Merck, the global biopharmaceutical company based in Rahway, launched a $1 billion Sustainability Bond in December 2021.
“It gave us the opportunity to pair the impact of our financial activities against our corporate strategy and our broader business objectives,” says Kyra Lanza, assistant vice president, ESG strategy and engagement at Merck. “However, operating as a responsible company isn’t new to Merck, as we’ve consistently engaged in these types of efforts for more than 135 years.

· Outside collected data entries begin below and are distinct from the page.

(* ===== verification/Ros.v ===== *)
(** * Ros: what the node exchanges with ROS and the terminal

    What the program prints ([ROS_INFO], [ROS_WARN], [std::cerr] and
    [std::cout]), the node's parameters as [main] reads them (source lines
    20-21 and 400-416), and the answer of one tf lookup with its conversion
    to an Eigen transform.  A lookup ([Lookup]) finds a transform, or
    [waitForTransform] gives up on it, or [lookupTransform] throws after a
    successful wait.  The quaternion of a tf rotation and
    its axis, which the program only prints, are the interface [TfLib]. *)

From Stdlib Require Import ZArith QArith.
From stdpp Require Import base tactics strings gmap.
From S2P Require Import Prelude Scalar Eigen.

(** ** Log *)

(** One entry per statement that prints: the text of a [ROS_INFO] or
    [ROS_WARN] call after formatting, or the characters one statement
    inserts into [std::cerr] or [std::cout], line feeds included. *)
Inductive Msg : Type :=
| ROS_INFO (text : string)
| ROS_WARN (text : string)
| CERR (text : string)
| COUT (text : string).

#[export] Instance Msg_eq_dec : EqDecision Msg.
Proof. solve_decision. Defined.

Definition is_warning (m : Msg) : bool :=
  match m with ROS_WARN _ => true | _ => false end.

(** ** Parameters *)

Record Params : Type := {
  cameraTFname : string;
  ARTagTFname : string;
  EETFname : string;
  baseTFname : string;
  loadTransformsFromFile : bool;
  transformPairsRecordFile : string;
  transformPairsLoadFile : string;
  calibratedTransformFile : string;
}.

(** The parameters when the server holds none of them. *)
Definition default_params : Params := {|
  cameraTFname := "/camera_2_link";
  ARTagTFname := "/camera_2/ar_marker_0";
  EETFname := "/ee_fixed_link";
  baseTFname := "/base_link";
  loadTransformsFromFile := false;
  transformPairsRecordFile := "TransformPairsInput.yml";
  transformPairsLoadFile := "TransformPairsOutput.yml";
  calibratedTransformFile := "CalibratedTransform.yml";
|}.

(** A value of the parameter server. *)
Inductive ParamValue : Type :=
| PString (s : string)
| PBool (b : bool)
| PInt (z : Z).

(** [nh.param(name, var, default)]: the value on the server when there is
    one of the type of [var], the default otherwise. *)
Definition param_string (server : gmap string ParamValue) (name default : string) : string :=
  match server !! name with Some (PString s) => s | _ => default end.

Definition param_bool (server : gmap string ParamValue) (name : string) (default : bool)
    : bool :=
  match server !! name with Some (PBool b) => b | _ => default end.

(** The eight [nh.param] calls of [main] (source lines 406-416). *)
Definition read_params (server : gmap string ParamValue) : Params := {|
  cameraTFname := param_string server "cameraTF" "/camera_2_link";
  ARTagTFname := param_string server "ARTagTF" "/camera_2/ar_marker_0";
  EETFname := param_string server "EETF" "/ee_fixed_link";
  baseTFname := param_string server "baseTF" "/base_link";
  loadTransformsFromFile := param_bool server "load_transforms_from_file" false;
  transformPairsRecordFile :=
    param_string server "transform_pairs_record_filename" "TransformPairsInput.yml";
  transformPairsLoadFile :=
    param_string server "transform_pairs_load_filename" "TransformPairsOutput.yml";
  calibratedTransformFile :=
    param_string server "output_calibrated_transform_filename" "CalibratedTransform.yml";
|}.

(** ** tf *)

(** [tf::StampedTransform], reduced to the rotation basis and the origin. *)
Record StampedTransform (F : Type) : Type :=
  { getBasis : Matrix3d F; getOrigin : Vector3d F }.
Arguments Build_StampedTransform {F} getBasis getOrigin.
Arguments getBasis {F} s.
Arguments getOrigin {F} s.

(** What tf answers to one lookup of [addFrame]: [waitForTransform]
    returns false ([TimedOut]), or it returns true and [lookupTransform]
    fills in the transform ([Found]) or throws ([Raises]). *)
Inductive Lookup (F : Type) : Type :=
| Found (t : StampedTransform F)
| TimedOut
| Raises.
Arguments Found {F} t.
Arguments TimedOut {F}.
Arguments Raises {F}.

(** The transform of a lookup that returned one. *)
Definition answer {F} (l : Lookup F) : option (StampedTransform F) :=
  match l with Found t => Some t | _ => None end.

Definition throws {F} (l : Lookup F) : bool :=
  match l with Raises => true | _ => false end.

(** [tf::Matrix3x3::getRotation] and [tf::Quaternion::getAxis]. *)
Class TfLib (F : Type) : Type := {
  basisRotation : Matrix3d F → Quaterniond F;
  getAxis : Quaterniond F → Vector3d F;
}.

(** [tf::Transform::getRotation]. *)
Definition getRotation {F} `{TfLib F} (t : StampedTransform F) : Quaterniond F :=
  basisRotation (getBasis t).

(** A stand-in on rationals, to run the models: the identity rotation. *)
#[export] Instance Q_tf : TfLib Q := {|
  basisRotation m := Quaternion 0%Q 0%Q 0%Q 1%Q;
  getAxis q := Vec3 1%Q 0%Q 0%Q;
|}.

(** [tf::transformTFToEigen]: copies basis and origin and writes the bottom
    row [0 0 0 1]. *)
Definition transformTFToEigen {F} `{ScalarOps F} (t : StampedTransform F) : Affine3d F :=
  fromLinearTranslation (getBasis t) (getOrigin t).

Lemma linear_transformTFToEigen {F} `{ScalarOps F} (t : StampedTransform F) :
  linear (transformTFToEigen t) = getBasis t.
Proof. apply linear_fromLinearTranslation. Qed.

Lemma translation_transformTFToEigen {F} `{ScalarOps F} (t : StampedTransform F) :
  translation (transformTFToEigen t) = getOrigin t.
Proof. apply translation_fromLinearTranslation. Qed.

Lemma read_params_empty : read_params ∅ = default_params.
Proof. reflexivity. Qed.

(** With the defaults, the file a session records to is not the file batch
    mode loads. *)
Example default_record_is_not_default_load :
  transformPairsRecordFile default_params ≠ transformPairsLoadFile default_params.
Proof. done. Qed.

(** ** Sample lookups

    Answers of tf with rational entries, on which the models are run. *)

Definition sample_tf_ee0 : StampedTransform Q :=
  Build_StampedTransform (linear sample_turn_z) (translation sample_turn_z).
Definition sample_tf_cam0 : StampedTransform Q :=
  Build_StampedTransform (linear sample_turn_x) (translation sample_turn_x).
Definition sample_tf_ee1 : StampedTransform Q :=
  Build_StampedTransform (linear sample_shift) (translation sample_shift).
Definition sample_tf_cam1 : StampedTransform Q :=
  Build_StampedTransform (linear sample_turn_z) (translation sample_turn_x).
Lemma deriveMotions_at_rest_witness :
  Forall (λ t, t ≡ v3_zero) (tvecs1 (solver_input sample_at_rest.1)) ∧
  Forall (λ t, t ≡ v3_zero) (tvecs2 (solver_input sample_at_rest.1)).
Proof.
  apply (deriveMotions_at_rest sample_turn_z sample_turn_x [sample_turn_z] [sample_turn_x]
           identity identity _ sample_at_rest.2
           sample_turn_z_invertible sample_turn_x_invertible);
    [by repeat constructor..|exact sample_at_rest_run].
Defined.

Lemma deriveMotions_screw_equations_witness :
  ∃ ABs : list (Affine3d Q * Affine3d Q),
    Forall (screw_equations sample_turn_x) ABs ∧
    solver_input sample_derived.1 = screw_of_motions (motion_of <$> ABs).
Proof.
  exact (deriveMotions_screw_equations _ _ _ _ _ _ _ _ _ _ sample_turn_z_invertible
           (invertible_compose _ _ sample_turn_z_invertible sample_turn_x_invertible)
           sample_hand_eye_consistent sample_derived_run).
Defined.
(* ===== verification/Solver.v ===== *)
(** * Solver: the translation solve of the AX=XB estimator

    The estimator itself is camodocal's, outside the repository; the
    program reaches it through the interface [Calib.HandEyeSolver].
    Section 4.3 of the specification describes it in three steps.  This
    file models the second one from the specification: with the rotation
    [R_X] fixed, one linear equation [(R_A - I) t = R_X t_B - t_A] per
    relative motion, solved in the least-squares sense through the normal
    equations.  The rotation solve and the refinement need a singular value
    decomposition and an optimiser, and are not modelled; of the first step
    the file proves the correspondence of the rotation axes that it relies
    on ([rotation_axis_correspondence]).

    The theorems are in exact arithmetic ([ExactField]): the normal
    equations have the true [t_X] as a solution whenever the motions come
    from a rigidly mounted camera, and when the normal matrix is invertible
    the step returns it: run on what the loop of [estimateHandEye] derives,
    the step recovers the translation of the mounting.  On poses that
    satisfy no equation exactly, and for any estimate of the rotation, what
    the step returns is the one minimiser of the sum of the squared
    residuals of the equations ([OrderedField]): solving the normal
    equations is solving the least-squares problem. *)

From Stdlib Require Import ZArith QArith Qfield Field Lia Setoid.
From stdpp Require Import base tactics option list.
From S2P Require Import Prelude Scalar Eigen Ros Derive Rigid.

Section Solver.
Context {F : Type} `{ExactField F}.
Local Open Scope scalar_scope.

Add Field solver_field : ef_field.

(** ** Least squares in three unknowns *)

Definition m3_zero : Matrix3d F := Mat3 v3_zero v3_zero v3_zero.

Definition m3_add (a b : Matrix3d F) : Matrix3d F :=
  Mat3 (v3_add (m3_row0 a) (m3_row0 b)) (v3_add (m3_row1 a) (m3_row1 b))
       (v3_add (m3_row2 a) (m3_row2 b)).

Definition m3_transpose (m : Matrix3d F) : Matrix3d F :=
  Mat3 (m3_col0 m) (m3_col1 m) (m3_col2 m).

(** A linear equation [M t = b] in the unknown vector [t]. *)
Definition Equation : Type := Matrix3d F * Vector3d F.

Definition satisfies (t : Vector3d F) (e : Equation) : Prop := m3_mul_vec e.1 t ≡ e.2.

(** The normal equations [(sum M^T M) t = sum M^T b] of a system. *)
Definition normal_matrix (eqs : list Equation) : Matrix3d F :=
  foldr (λ e acc, m3_add (m3_mul (m3_transpose e.1) e.1) acc) m3_zero eqs.

Definition normal_rhs (eqs : list Equation) : Vector3d F :=
  foldr (λ e acc, v3_add (m3_mul_vec (m3_transpose e.1) e.2) acc) v3_zero eqs.

Definition least_squares (eqs : list Equation) : Vector3d F :=
  m3_mul_vec (m3_inverse (normal_matrix eqs)) (normal_rhs eqs).

(** ** The translation solve *)

(** The equation of one relative motion, [A] and [B] its two transforms:
    [(R_A - I) t = R_X t_B - t_A]. *)
Definition translation_equation (R_X : Matrix3d F) (ab : Affine3d F * Affine3d F)
    : Equation :=
  (m3_add (linear ab.1) (m3_opp m3_identity),
   v3_add (m3_mul_vec R_X (translation ab.2)) (v3_opp (translation ab.1))).

Definition solveTranslation (R_X : Matrix3d F) (ABs : list (Affine3d F * Affine3d F))
    : Vector3d F :=
  least_squares (translation_equation R_X <$> ABs).

(** ** Laws *)

Ltac by_ring' := intros; unfold m3_add, m3_transpose, m3_zero; by_ring.

#[export] Instance m3_add_proper : Proper ((≡) ==> (≡) ==> (≡@{Matrix3d F})) m3_add.
Proof. intros a a' Ha b b' Hb. unfold m3_add. components; congruences. Qed.

Lemma m3_mul_vec_add_l (a b : Matrix3d F) (v : Vector3d F) :
  m3_mul_vec (m3_add a b) v ≡ v3_add (m3_mul_vec a v) (m3_mul_vec b v).
Proof. by_ring'. Qed.

Lemma m3_mul_vec_zero_l (v : Vector3d F) : m3_mul_vec m3_zero v ≡ v3_zero.
Proof. by_ring'. Qed.

Lemma m3_mul_vec_sub_identity (a : Matrix3d F) (v : Vector3d F) :
  m3_mul_vec (m3_add a (m3_opp m3_identity)) v ≡ v3_add (m3_mul_vec a v) (v3_opp v).
Proof. by_ring'. Qed.

(** ** The normal equations *)

(** What satisfies every equation satisfies the normal equations. *)
Lemma normal_equations (eqs : list Equation) (t : Vector3d F) :
  Forall (satisfies t) eqs → m3_mul_vec (normal_matrix eqs) t ≡ normal_rhs eqs.
Proof.
  induction 1 as [|[M b] eqs Ht _ IH]; simpl; [apply m3_mul_vec_zero_l|].
  unfold satisfies in Ht. simpl in Ht.
  by rewrite m3_mul_vec_add_l, m3_mul_vec_mul, Ht, IH.
Qed.

(** A system with an invertible normal matrix has one solution of its
    normal equations. *)
Lemma least_squares_unique (eqs : list Equation) (t : Vector3d F) :
  m3_invertible (normal_matrix eqs) →
  m3_mul_vec (normal_matrix eqs) t ≡ normal_rhs eqs → least_squares eqs ≡ t.
Proof.
  intros Hinv Ht. unfold least_squares.
  by rewrite <- Ht, <- m3_mul_vec_mul, m3_inverse_l, m3_mul_vec_1.
Qed.

(** The unknown satisfies the equation of every motion with [A X = X B]. *)
Lemma screw_equations_satisfies (X : Affine3d F) (ab : Affine3d F * Affine3d F) :
  screw_equations X ab → satisfies (translation X) (translation_equation (linear X) ab).
Proof.
  intros [_ Ht]. unfold satisfies, translation_equation. simpl.
  by rewrite m3_mul_vec_sub_identity.
Qed.

(** ** The rotation axes *)

(** The screw correspondence of the rotation step: a vector that the
    rotation of [B] fixes (its axis) is carried by the rotation of [X] to a
    vector that the rotation of [A] fixes. *)
Lemma rotation_axis_correspondence (X : Affine3d F) (ab : Affine3d F * Affine3d F)
    (n : Vector3d F) :
  screw_equations X ab →
  m3_mul_vec (linear ab.2) n ≡ n →
  m3_mul_vec (linear ab.1) (m3_mul_vec (linear X) n) ≡ m3_mul_vec (linear X) n.
Proof.
  intros [HR _] Hn. by rewrite <- m3_mul_vec_mul, HR, m3_mul_vec_mul, Hn.
Qed.

(** ** The translation of the mounting *)

(** With the rotation of [X] given, the least-squares solution of the
    translation equations of motions that satisfy the two equations of
    section 4.3 for [X] is the translation of [X]. *)
Lemma solveTranslation_screw_equations (X : Affine3d F)
    (ABs : list (Affine3d F * Affine3d F)) :
  Forall (screw_equations X) ABs →
  m3_invertible (normal_matrix (translation_equation (linear X) <$> ABs)) →
  solveTranslation (linear X) ABs ≡ translation X.
Proof.
  intros Heqs Hinv. apply least_squares_unique; [done|]. apply normal_equations.
  apply Forall_fmap. eapply Forall_impl; [done|]. apply screw_equations_satisfies.
Qed.

(** Recovery on synthetic data (section 8 of the specification).  For
    a known invertible [X] and any motions [B_i], let [A_i = X B_i X^-1].
    When the motions determine the translation (the normal matrix is
    invertible), the translation solve, given the rotation of [X], returns
    the translation of [X]. *)
Theorem solveTranslation_recovers (X : Affine3d F) (ABs : list (Affine3d F * Affine3d F)) :
  invertible X →
  Forall (λ ab, ab.1 ≡ (X * ab.2 * inverse X)%E) ABs →
  m3_invertible (normal_matrix (translation_equation (linear X) <$> ABs)) →
  solveTranslation (linear X) ABs ≡ translation X.
Proof.
  intros HX Hsyn. apply solveTranslation_screw_equations.
  eapply Forall_impl; [done|]. intros [A B] HA. simpl in HA.
  apply hand_eye_screw_equations.
  by rewrite HA, compose_assoc, inverse_l, compose_identity_r.
Qed.

End Solver.

(** ** The normal equations solve the least-squares problem *)

Section LeastSquares.
Context {F : Type} `{OrderedField F}.
Local Open Scope scalar_scope.

Add Field least_squares_field : ef_field.

(** The squared residual [|M t - b|^2] of [t] in one equation, and their
    sum over a system. *)
Definition squared_residual (t : Vector3d F) (e : Equation) : F :=
  let r := v3_add (m3_mul_vec e.1 t) (v3_opp e.2) in v3_dot r r.

Definition residual_cost (eqs : list Equation) (t : Vector3d F) : F :=
  foldr (λ e acc, squared_residual t e + acc) 0 eqs.

(** The system with the right-hand sides set to zero. *)
Definition homogeneous (eqs : list Equation) : list Equation :=
  (λ e, (e.1, v3_zero)) <$> eqs.

Lemma homogeneous_cons (e : Equation) (eqs : list Equation) :
  homogeneous (e :: eqs) = (e.1, v3_zero) :: homogeneous eqs.
Proof. done. Qed.

Lemma residual_cost_cons (e : Equation) (eqs : list Equation) (t : Vector3d F) :
  residual_cost (e :: eqs) t = squared_residual t e + residual_cost eqs t.
Proof. done. Qed.

Lemma normal_matrix_cons (e : Equation) (eqs : list Equation) :
  normal_matrix (e :: eqs) = m3_add (m3_mul (m3_transpose e.1) e.1) (normal_matrix eqs).
Proof. done. Qed.

Lemma normal_rhs_cons (e : Equation) (eqs : list Equation) :
  normal_rhs (e :: eqs) = v3_add (m3_mul_vec (m3_transpose e.1) e.2) (normal_rhs eqs).
Proof. done. Qed.

#[export] Instance v3_dot_proper : Proper ((≡) ==> (≡) ==> (≡@{F})) v3_dot.
Proof. intros a a' Ha b b' Hb. components; congruences. Qed.

#[export] Instance squared_residual_proper :
  Proper ((≡) ==> (=) ==> (≡@{F})) squared_residual.
Proof. intros t t' Ht e ? <-. unfold squared_residual. by rewrite Ht. Qed.

#[export] Instance residual_cost_proper (eqs : list Equation) :
  Proper ((≡) ==> (≡@{F})) (residual_cost eqs).
Proof.
  intros t t' Ht. induction eqs as [|e eqs IH]; [done|].
  by rewrite !residual_cost_cons, IH, Ht.
Qed.

Lemma v3_sub_diag (v : Vector3d F) : v3_add v (v3_opp v) ≡ v3_zero.
Proof. by_ring. Qed.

“There’s simply new nomenclature today focused on advancing in ways that make us a better corporate citizen by ensuring a sustainable and healthy future for all,” she says.
Starting with access to health, Lanza continues, “It’s central to who we are as a company. And, ignoring the link between climate and human health comes at a cost, so we of course want to move forward in ways that have positive impacts on the environment while maintaining our company’s ethics and values.”
Finally, Lanza says Merck’s ESG efforts have helped drive employee engagement, pride and retention.
“Prospective employees, particularly early talent, really want to understand how we’re operating and what choices we’re making,” she says. “They don’t simply want to work for a profitable company – they want to work for someone who is also helping society.”
Here are just a few examples of how Merck has committed to ESG:
For 35 years, Merck’s Mectizan Donation program has donated more than 4 billion treatments to 49+ countries to help eradicate river blindness and elephantiasis.
99% pay equity across employees of all genders and races/ethnicities.
Invested $2 billion to provide the World Health Organization with 90 million+ doses of the HPV vaccine for hard-to-reach populations.
Donated $1 million to relief efforts and partnered with the International Medical Corp to provide essential supplies to earthquake victims in Turkey and Syria.
According to DLA’s Labosky, for those pioneer organizations that started their ESG initiatives early, they’re beginning to reap the rewards of public accolades and pre-emanate real estate. “Therefore, most public backlash against corporate ESG is simply a result of sustained progress and growing momentum,” he says.
“ESG is a concept that is undoubtedly here for the long term,” Labosky concludes.